Vengono definiti "Comuni polo". Si tratta di città che svolgono funzioni sovracomunali, ospitando - ad esempio - sedi istituzionali, strutture scolastiche post obbligatorie, poli culturali e sportivi. Cose belle, che però hanno un costo. Ma non tutto è finanziato dal Cantone. Così, a Palazzo delle Orsoline, un gruppo di deputati di diversi partiti chiede che questo ruolo venga riconosciuto anche nella legge sulla perequazione finanziaria intercomunale. Una legge che, in sintesi, obbliga i Comuni ricchi a sostenere finanziariamente quelli più poveri. E in questi giorni, rappresentanti di UDC, Lega, PLR e Centro, invieranno un'iniziativa parlamentare generica che va in quel senso. Secondo Alain Bühler, primo firmatario, gli altri comuni devono riconoscere i costi sostenuti dalle città, di cui anche i loro cittadini beneficiano.

Distorsioni finanziarie

Insomma: i firmatari di questa iniziativa, il non riconoscimento della centralità, genera distorsioni finanziarie e non favorisce l’equità.
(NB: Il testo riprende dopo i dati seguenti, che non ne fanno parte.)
(** [tf.identity(t)]: a new node with the value of [t]. *)
Definition tf_identity (t : tensor A) : tensor A := mkT (shape t) (data t).

(** [tf.reshape] and [tf.concat] on items that are a tensor or [None]:
    the engine rejects [None]. *)
Definition reshape_item (o : option (tensor A)) (sh : list nat) : result (tensor A) :=
  match o with
  | Some t => tf_reshape t sh
  | None => Err (TFError Reshape)
  end.

Fixpoint all_some (os : list (option (tensor A))) : option (list (tensor A)) :=
  match os with
  | [] => Some []
  | Some t :: os' =>
      match all_some os' with
      | Some ts => Some (t :: ts)
      | None => None
      end
  | None :: _ => None
  end.

Definition concat_items (os : list (option (tensor A))) : result (tensor A) :=
  match all_some os with
  | Some ts => tf_concat ts
  | None => Err (TFError Concat)
  end.
End TensorOps.

(** The same function on every entry. *)
Definition tmap {A B : Type} (f : A -> B) (t : tensor A) : tensor B :=
  mkT (shape t) (map f (data t)).

(** ** numpy helpers on the layer widths *)

(** [np.cumsum]. *)
Fixpoint cumsum_from (acc : nat) (ns : list nat) : list nat :=
  match ns with
  | [] => []
  | n :: ns' => (acc + n) :: cumsum_from (acc + n) ns'
  end.

Definition cumsum (ns : list nat) : list nat := cumsum_from 0 ns.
E in effetti numerosi Cantoni svizzeri già lo fanno, fra cui Berna, Vaud e Zurigo, tanto per fare degli esempi. Lugano è il classico Comune polo. Nel 2024 la città ha versato al fondo di livellamento imposto dalla perequazione più di 30 milioni e mezzo di franchi. Stiamo parlando, per intenderci,  più o meno del 40% del totale. Soldi che poi andranno ad altri comuni. Va da sé quindi che  una simile iniziativa sulle rive del Ceresio, è salutata con particolare favore. «Affrontiamo investimenti importanti, pagati dai nostri contribuenti. Non vogliamo ribaltare gli oneri, ma questi investimenti vanno a beneficio dell'intera regione», ha dichiarato Marco Chiesa, responsabile delle finanze, ai microfoni di Ticinonews. Decisamente più critico è Felice Dafond, presidente dell’Associazione dei Comuni Ticinesi. Non tanto perché sia contrario a riconoscere il ruolo di centralità di alcuni comuni ma perché, ci dice, il sistema deve essere completamente riformato. «È vero che altri cantoni considerano i poli in modo diverso, ma la loro geografia è diversa, hanno un unico centro. Inoltre il sistema richiede una totale revisione, inserire un ulteriore tassello non può risolvere i problemi.